Lots of people hate the Times and it is clear that Cieply is not one of them. However, the picture that he paints here is as brutal as the harshest criticisms ever made by the enemies of the great Gray Lady.
This is long, but essential:
Having left the Times on July 25, after almost 12 years as an editor and correspondent, I missed the main heat of the presidential campaign; so I can’t add a word to those self-assessments of the recent political coverage. But these recent mornings-after leave me with some hard-earned thoughts about the Times’ drift from its moorings in the nation at-large.
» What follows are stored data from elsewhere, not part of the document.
Lemma C2_only_game_over_turns_into_has_won_witness :
  state (fst (run [side_hit_frame; click_frame]
                (reached 1 (fun _ => 4%Q)
                   (nineteen_hits ++ [side_hit_frame; last_hit_frame]))))
    = HAS_WON /\
  state (fst (Game_update click_frame
                (reached 1 (fun _ => 4%Q)
                   (nineteen_hits ++ [side_hit_frame]))))
    = GAME_OVER.
Proof.
  split.
  - pose proof (C2_only_game_over_turns_into_has_won
                  (reached 1 (fun _ => 4%Q)
                     (nineteen_hits ++ [side_hit_frame; last_hit_frame])))
      as T.
    assert (H : state (reached 1 (fun _ => 4%Q)
                         (nineteen_hits ++ [side_hit_frame; last_hit_frame]))
                <> RUNNING).
    { vm_compute. intros H. inversion H. }
    destruct (T H) as (_ & _ & Hrun).
    destruct (Hrun 1%Q (fun _ => 4%Q)
                (nineteen_hits ++ [side_hit_frame; last_hit_frame]) eq_refl)
      as [Hwon _].
    apply Hwon; vm_compute; reflexivity.
  - pose proof (C2_only_game_over_turns_into_has_won
                  (reached 1 (fun _ => 4%Q)
                     (nineteen_hits ++ [side_hit_frame])))
      as T.
    assert (H : state (reached 1 (fun _ => 4%Q)
                         (nineteen_hits ++ [side_hit_frame]))
                <> RUNNING).
    { vm_compute. intros H. inversion H. }
    destruct (T H) as (_ & _ & Hrun).
    destruct (Hrun 1%Q (fun _ => 4%Q)
                (nineteen_hits ++ [side_hit_frame]) eq_refl)
      as [_ Hover].
    assert (Hok : snd (Game_update click_frame
                         (reached 1 (fun _ => 4%Q)
                            (nineteen_hits ++ [side_hit_frame]))) = Ok tt)
      by (vm_compute; reflexivity).
    assert (He : enemies (fst (Game_update click_frame
                                 (reached 1 (fun _ => 4%Q)
                                    (nineteen_hits ++ [side_hit_frame]))))
                 = [5%nat])
      by (vm_compute; reflexivity).
    rewrite (Hover click_frame Hok), He. reflexivity.
Defined.

(** * Removal from a list *)

Lemma list_remove_length x l l' :
  list_remove x l = Some l' -> length l = S (length l').
Proof.
  revert l'. induction l as [| y l IH]; intros l' E; cbn in E; [discriminate |].
  destruct (Nat.eqb x y).
  - injection E as <-. reflexivity.
  - destruct (list_remove x l) as [r |]; [| discriminate].
    injection E as <-. cbn. rewrite (IH r eq_refl). reflexivity.
Qed.

(** * Loops end by reaching the end of their list *)

Lemma fueled_ret {A} (a : A) : fueled (ret a).
Proof. intros g; discriminate. Qed.

Lemma fueled_gets {A} (f : Game -> A) : fueled (gets f).
Proof. intros g; discriminate. Qed.

Lemma fueled_modify f : fueled (modify f).
Proof. intros g; discriminate. Qed.

Lemma fueled_alloc : fueled alloc.
Proof. intros g; discriminate. Qed.

Lemma fueled_random_draw : fueled random_draw.
Proof. intros g; discriminate. Qed.

Lemma fueled_remove_from get set x : fueled (remove_from get set x).
Proof.
  intros g. unfold remove_from. destruct (list_remove x (get g)); discriminate.
Qed.

Lemma fueled_bind {A B} (m : M A) (k : A -> M B) :
  fueled m -> (forall a, fueled (k a)) -> fueled (bind m k).
Proof.
  intros Hm Hk g. unfold bind. specialize (Hm g).
  destruct (m g) as [g' [a | e |]]; cbn in *;
    [apply Hk | discriminate | exfalso; apply Hm; reflexivity].
Qed.

Lemma fueled_for_each {X} (xs : list X) body :
  (forall x, fueled (body x)) -> fueled (for_each xs body).
Proof.
  intros Hb. induction xs as [| x xs IH]; cbn.
  - apply fueled_ret.
  - apply fueled_bind; auto.
Qed.

(** A loop over a list that its body never lengthens ends within as many
    steps as the list has elements left. *)
Lemma for_in_enough_fuel lst body :
  (forall x n, preserves (fun g => (length (lst g) <= n)%nat) (body x)) ->
  (forall x, fueled (body x)) ->
  forall fuel i g,
    (length (lst g) <= fuel + i)%nat ->
    snd (for_in fuel lst body i g) <> OutOfFuel.
Proof.
  intros Hshrink Hb fuel.
  induction fuel as [| fuel IH]; intros i g Hlen; cbn.
  - destruct (lst g !! i) eqn:E; [| discriminate].
    apply lookup_lt_Some in E. lia.
  - destruct (lst g !! i) as [x |] eqn:E; [| discriminate].
    specialize (Hshrink x _ g (Nat.le_refl _)). specialize (Hb x g).
    destruct (body x g) as [g' [a | e |]]; cbn in *;
      [| discriminate | exfalso; apply Hb; reflexivity].
    apply IH. lia.
Qed.

Lemma fueled_for_in_length lst body :
  (forall x n, preserves (fun g => (length (lst g) <= n)%nat) (body x)) ->
  (forall x, fueled (body x)) ->
  fueled (bind (gets (fun g => length (lst g)))
            (fun n => for_in n lst body 0)).
Proof.
  intros Hshrink Hb g. unfold bind, gets.
  apply for_in_enough_fuel; [exact Hshrink | exact Hb | lia].
Qed.

Lemma fueled_for_in_length_then {B} lst body (k : unit -> M B) :
  (forall x n, preserves (fun g => (length (lst g) <= n)%nat) (body x)) ->
  (forall x, fueled (body x)) ->
  (forall a, fueled (k a)) ->
  fueled (bind (gets (fun g => length (lst g)))
            (fun n => bind (for_in n lst body 0) k)).
Proof.
  intros Hshrink Hb Hk g. unfold bind, gets.
  pose proof (for_in_enough_fuel lst body Hshrink Hb (length (lst g)) 0 g)
    as H.
  destruct (for_in (length (lst g)) lst body 0 g) as [g' [a | e |]];
    cbn in *.
  - apply Hk.
  - discriminate.
  - exfalso. apply H; [lia | reflexivity].
Qed.

Ltac shrink_leaf :=
  cbn in *; try assumption;
  try match goal with
      | H : list_remove _ _ = Some _ |- _ =>
          apply list_remove_length in H; lia
      end.

Ltac fueled_step :=
  first
    [ solve [eauto 2]
    | apply fueled_for_in_length; [intros ? ?; pres; shrink_leaf | intro]
    | apply fueled_for_in_length_then;
        [intros ? ?; pres; shrink_leaf | intro | intro]
    | lazymatch goal with
      | |- fueled (bind _ _) => apply fueled_bind; [| intro]
      | |- fueled (ret _) => apply fueled_ret
      | |- fueled (gets _) => apply fueled_gets
      | |- fueled (modify _) => apply fueled_modify
      | |- fueled alloc => apply fueled_alloc
      | |- fueled random_draw => apply fueled_random_draw
      | |- fueled (remove_from _ _ _) => apply fueled_remove_from
      | |- fueled (for_each _ _) => apply fueled_for_each; intro
      | |- fueled (if ?c then _ else _) => destruct c
      | |- fueled (match ?c with _ => _ end) => destruct c
      | |- fueled ?m => let h := head_of m in progress unfold h
      end ].
(* ===== verification/Prelude.v ===== *)
(** * Magnum-TCP: verification library, root file

    Magnum-TCP (src/magnum-tcp/) is a userspace TCP/IPv4 stack in Rust. A frame read
    from the TAP device goes through Ethernet or ARP, IPv4 and the TCP parser to a
    dispatcher keyed on the four-tuple; one task per connection owns its control
    block, its two ring buffers and its retransmission queue; what the task sends is
    framed again, captured, possibly disturbed by the chaos middleware, and written
    to the device. A demonstration HTTP server sits on top. This library is a model
    of that code, definition by definition, with the theorems that say what it
    guarantees.

    ** Conventions

    Every method is a function of the object it mutates and returns the object
    afterwards. A function that can return an error or panic returns a [Res] (below):
    index and slice bounds, u32 overflow, division by zero and [unwrap] are panics of
    the model. The buffers, the checksum, the builder and the methods of a connection
    that call them are modelled twice: as total functions, which the theorems about the
    protocol are stated for, and with every such panic (Checked, NoPanic); the two are
    shown equal on every state a connection can reach. A w-bit integer is a [Z] with its wrap-around written out, a byte
    string a [list Z], an [Instant] or a [Duration] a number of nanoseconds, an f64 a
    binary64 of the Standard Library's SpecFloat. A clock reading or a timer is an
    argument of the step that makes it. Log lines are left out. Names are those of
    the source, with the type in front where two types share a method name
    ([SendBuffer_write]); a field is prefixed where two structs share it.

    ** Files, in dependency order

    - Prelude: this file. Outcomes, machine integers, byte strings, tactics, hints.
    - Errors: error.rs.
    - Tcb: tcp/tcb.rs, the states, the control block, the modular comparison of
      sequence numbers, and the numbering of a byte stream ([seq_of], [segment_of])
      that every later theorem uses. The hash of [generate_isn] is the class
      [DefaultHasher]; nothing is assumed of its values.
    - Checksum: the two loops that ipv4.rs and tcp/header.rs share. The carry loop
      has fuel 4 ([CARRY_FUEL]); [fold_carry_closed] shows it enough for a u32.
    - Ipv4, Ethernet, Arp, Header: ipv4.rs, ethernet.rs, arp.rs, tcp/header.rs.
    - Ring, SendBuffer, RecvBuffer: tcp/send_buffer.rs and tcp/recv_buffer.rs, over
      the ring loops they share. The loop of [drain_ooo] has the number of staged
      entries as fuel, because every round removes one.
    - Float64, Retransmit: f64 and [Duration] arithmetic, and tcp/retransmit.rs.
    - Connection: tcp/connection.rs, one definition per handler and per call; then
      the invariant [conn_inv] and that every event keeps it.
    - StateMachine, Session, Stream, Network, Recovery, Completion, Congestion:
      theorems about connections: the state diagram; two connections over a perfect
      wire; one connection as a pair of byte streams; two connections over a network
      that loses, reorders and repeats; what one retransmission repairs, and that the
      whole transfer can always be completed; windows and congestion control.
    - Task: tcp/task.rs, one iteration of the biased select loop. What tokio decides
      (which branches are ready) is the argument [Poll]. [flush_send_buf] has fuel
      65537, one more than the bytes the ring can hold; [flush_enough_fuel] shows
      that it is enough, so that the loop of the code ends.
    - Dispatch: tcp/mod.rs and tcp/listener.rs. The bounded channel is the class
      [Mpsc], which states what tokio documents of [try_send]; [list_mpsc] is a
      list that has it.
    - Main: of main.rs, [parse_ip], [inbound_dispatch] and [frame_outbound] of both
      platforms.
    - Http: of main.rs, [build_http_response] and the loop of [handle_connection].
    - Chaos, Pcap: chaos.rs and pcap.rs; PcapIo has the methods of pcap.rs for any
      instance of [Write], whose calls may fail.
    - Tun: tun.rs. A method is a program that asks for system calls; the operating
      system is a function from the calls made so far to the next answer.
    - Host: of main.rs, [run]: the event loop, every connection task and application
      task, and the channels between them, as one state. A [HostEvent] is one choice
      of tokio's scheduler, with the frame read and the clocks.
    - HostInv, HostRun: the invariant of that state, and the runs of the program
      from the command line on.
    - Startup: [run] up to its loop, with the system calls that open the device and
      create the capture file.
    - Checked, NoPanic: the buffers, the checksum and the builder, and the methods of
      connection.rs on top of them, with every place where they can panic. A loop that
      runs out of fuel is a panic there: [drain_ooo] has one more than the staged
      entries, the word loop one more than the bytes, the carry loop 4.
    - UnitTests, BufferTests, ConnectionTests, TaskTests: the [mod tests] of every
      file that has one, a definition per test, evaluated on the definitions above
      (those of the connection and of the task for an initial sequence number in the
      middle of the space and for the last one).

    ** What the theorems show

    - The transport (Network, Stream, Session): over any interleaving of steps and
      deliveries, each application reads a prefix of what the other wrote and no byte
      is taken for acknowledged that has not arrived; the handshake, an exchange of
      data and the orderly close, byte by byte on the wire. After any run of
      the two there is a continuation of timeouts, transmissions, deliveries and reads
      after which each side has read all that the other wrote and knows it to be
      acknowledged ([transport_completes]); left out are the runs that send a segment
      while the retransmission queue is full, which [push] forgets, or a window probe,
      whose byte is not queued: the loss of those is final.
    - Safety (NoPanic, StateMachine, Connection): no sequence of segments, calls and
      timers makes a connection fail or panic; the handlers implement a small abstract
      machine, which moves along the diagram of RFC 793 only.
    - Flow and congestion control (Congestion): both windows are respected; slow
      start, congestion avoidance, fast retransmit, timeout.
    - The program (HostRun, Startup): whatever frames arrive and however the tasks are
      scheduled, it does not panic, it writes well-formed frames of its own ports
      only, every connection in it behaves as the model of a single connection, the
      outbound queue is first in first out, the capture is complete, no application
      asks for a close before its connection task has ended, and the start leaves the
      device and the capture file open, or nothing when it fails.
    - The task (Task): an iteration is a run of connection events whose segments are
      exactly what is sent; a segment from the inbox is handled to the end; the loop
      of [flush_send_buf] ends.
    - Buffers (SendBuffer, RecvBuffer) and retransmission (Retransmit): the rings
      implement byte streams; timeout bounds, Karn's rule, backoff, cumulative
      acknowledgement.
    - Formats (Header, Ipv4, Arp, Pcap, Tun): round trips, the checksum against its
      definition, detection of damage, layouts.
    - Front ends (Dispatch, Main, Http): isolation of connections, routing, totality
      and typing on arbitrary frames, framing of responses.
    - Chaos: no loss but the configured one, no duplication.
    - The repository's own tests pass on the model.

    Some theorems state behaviour that is not what one would wish, and say so:
    [dispatch_first_syn_not_queued], [RecvBuffer_stale_entry_blocks_drain],
    [host_never_closes] (the server sends no FIN), [http_routes] (status 200 for the path / whatever the method) and
    [http_answers_once] (a method cut in two is echoed).

    ** Bounds

    A theorem about a whole stream takes at most 2^31 - 1 bytes of it, the range
    within which modular comparison is meaningful without a window check, which the
    code does not make. Instants are below 2^64 seconds.

    ** Not modelled

    The parsing of the command line (clap), the two exits of the event loop (an error
    of the readiness future or of the read ends the program), a disk that fails under
    the running program (Host takes the writer of Pcap), the stub of tun.rs for other
    systems (it does not compile), the texts of log lines and errors, and the
    scheduling of tokio beyond what a [HostEvent] says. Of the tests, those that move
    a megabyte or ten thousand frames are too long for the kernel: the headers of the
    test files name them. Planned: the closing phase over an unreliable network. *)

From Stdlib Require Export ZArith Lia.
From stdpp Require Export base option list gmap.
From stdpp Require Import numbers.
For starters, it’s important to accept that the New York Times has always -- or at least for many decades -- been a far more editor-driven, and self-conscious, publication than many of those with which it competes. Historically, the Los Angeles Times, where I worked twice, for instance, was a reporter-driven, bottom-up newspaper. Most editors wanted to know, every day, before the first morning meeting: “What are you hearing? What have you got?”
It was a shock on arriving at the New York Times in 2004, as the paper’s movie editor, to realize that its editorial dynamic was essentially the reverse. By and large, talented reporters scrambled to match stories with what internally was often called “the narrative.”
Yes, that sounds rather like "template" driven advocacy journalism, with reporting crafted to fit the worldview of the editors on high. There's more.
... I knew one senior reporter who would play solitaire on his computer in the mornings, waiting for his editors to come through with marching orders. Once, in the Los Angeles bureau, I listened to a visiting National staff reporter tell a contact, more or less: “My editor needs someone to say such-and-such, could you say that?”
The bigger shock came on being told, at least twice, by Times editors who were describing the paper’s daily Page One meeting: “We set the agenda for the country in that room.”
Having lived at one time or another in small-town Pennsylvania, some lower-rung Detroit suburbs, San Francisco, Oakland, Tulsa and, now, Santa Monica, I could only think, well, “Wow.” ... To believe the national agenda was being set in a conference room in a headquarters on Manhattan’s Times Square required a very special mind-set indeed.
Read it all and ponder the implications.
Are there similar issues in other newsrooms? Of course there are. Are conservatives also partly to blame if they have consistently bashed journalism as a whole, rather than focusing on ways (I'm thinking journalism education) to contribute to diversity in the field? Would it help to criticize the mistakes in strategic newsrooms, while defending old-school journalism that strives to cover the lives of a wide range of Americans with accuracy, balance and respect?
Yes, but the Times is the Times. Many journalists look to its pages for guidance, seeking a map of where to go to be -- well, you know -- on the right side of history.
So, will the clergy of The New York Times allow some heretics -- old-school journalists with different DNA in their minds and hearts -- into their great sanctuary?